According to the three national credit bureaus (Equifax, Experian and TransUnion), a short sale may appear on your credit reports as “not paid as agreed,” meaning that the lender received less than the total amount of the loan originally agreed upon. However, how much can a short sale affect credit? Data from Fair Isaac Corporation (FICO) shows that short selling can lower a consumer's credit rating by 85 to 150 points, depending on where their credit started. In the case of short selling, the impact is more significant when there is a deficient balance. A short sale will stay on your credit report for seven years.
The starting point for this period depends on the timeliness of your mortgage payments. If your payments were never late and the account was current at the time of the short sale, the period begins on the date of the sale. If your payments were late, the seven-year period begins on the original delinquency date. There are several ways in which a foreclosure or short sale affects your credit rating.
If done correctly, a short sale can have less of a negative impact on your credit rating than a foreclosure. Credit rating aside, a short sale can also be a better option than foreclosure, since you won't have to wait that long to qualify for an FHA loan if you want to buy another home. Your agent will also ensure that all additional legal guidelines required in a short sale are followed. In addition, FICO revealed that, while a short sale has the same effect on your credit rating as a foreclosure if there is a deficient balance after the sale, short selling without a poor balance is significantly less harmful to your credit rating.
You'll need to contact your lender or mortgage servicer directly to find out if a short sale is possible and the associated requirements. Because foreclosures are always preceded by late payments, short selling may be less harmful to your credit if you made a short sale before making no payments. While possible, a short sale that has a minimal effect on your credit rating can be difficult to achieve. However, a deficit judgment approved by a court after a short sale allows the lender to try to raise additional funds.
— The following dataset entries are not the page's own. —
Lemma handleTerminal_runs snapshot held w w' :
  handleTerminalSnapshot o now snapshot held w = Some w' -> exists n, runs r n w w' /\ ((n <= 1)%nat \/ persist_fails r).
Proof using HL.
  unfold handleTerminalSnapshot. cbv zeta.
  match goal with |- context [maybeLogTelegramOriginTerminal _ _ ?n _] => generalize n end. intros sn.
  destruct (_ || _ || _).
  { intros [= <-]. exists 0%nat. split; [apply runs_store, runs_refl|left; lia]. }
  destruct (staleMinimalLinkedTerminal o sn (rw_Store w)) as [[]|e].
  - intros [= <-]. exists 0%nat. split; [apply runs_refl|left; lia].
  - intros (n & Hn & Hle)%finishTerminal_runs. exists n. split; [|done].
    apply (runs_trans r 0 n _ _ _ (runs_store r 0 w w _ (runs_refl r w)) Hn).
  - intros [= <-]. exists 0%nat. split; [apply setError_runs, runs_refl|left; lia].
Qed.
End runs.

(** ** What a release does to the links *)

(** *** What a transaction keeps *)
Lemma tx_modified {S} (f : S -> S) s u s' : tx_modify f s = Ok (u, s') -> s' = f s.
Proof. by intros [= _ <-]. Qed.

#[local] Instance links_kept_preorder : PreOrder links_kept.
Proof. split; [done|]. intros a b c. unfold links_kept. congruence. Qed.

Lemma kill_links now p : tx_keeps links_kept (kill_deliveries now p).
Proof. unfold kill_deliveries. apply keeps_bind; [apply _|by apply keeps_update|intros; apply keeps_ret, _]. Qed.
According to Tony Wahl, chief operating officer of the online credit analysis platform Credit Sesame, short selling (as well as foreclosures) should be considered “a last resort.” If the short sale that appears on your credit report is an absolute mistake, which can happen if your lender or one of the credit bureaus confused you with someone else, you can try to remove it from your credit report by sending a letter of credit dispute to your lender and to the credit bureaus. Another tactic is to report an error in your credit report if a short sale was mistakenly listed as foreclosure. One way to reduce the impact is to work with your lender to negotiate the short sale without losing any of your payments. When you report an outstanding balance, short selling can affect your credit ratings as would a foreclosure or deed rather than a foreclosure.
A short sale will appear on your credit report, but you might miss it if you don't know what to look for. For example, if you fell behind on your mortgage payments, the short sale will remain on your credit report for seven years from the delinquency date.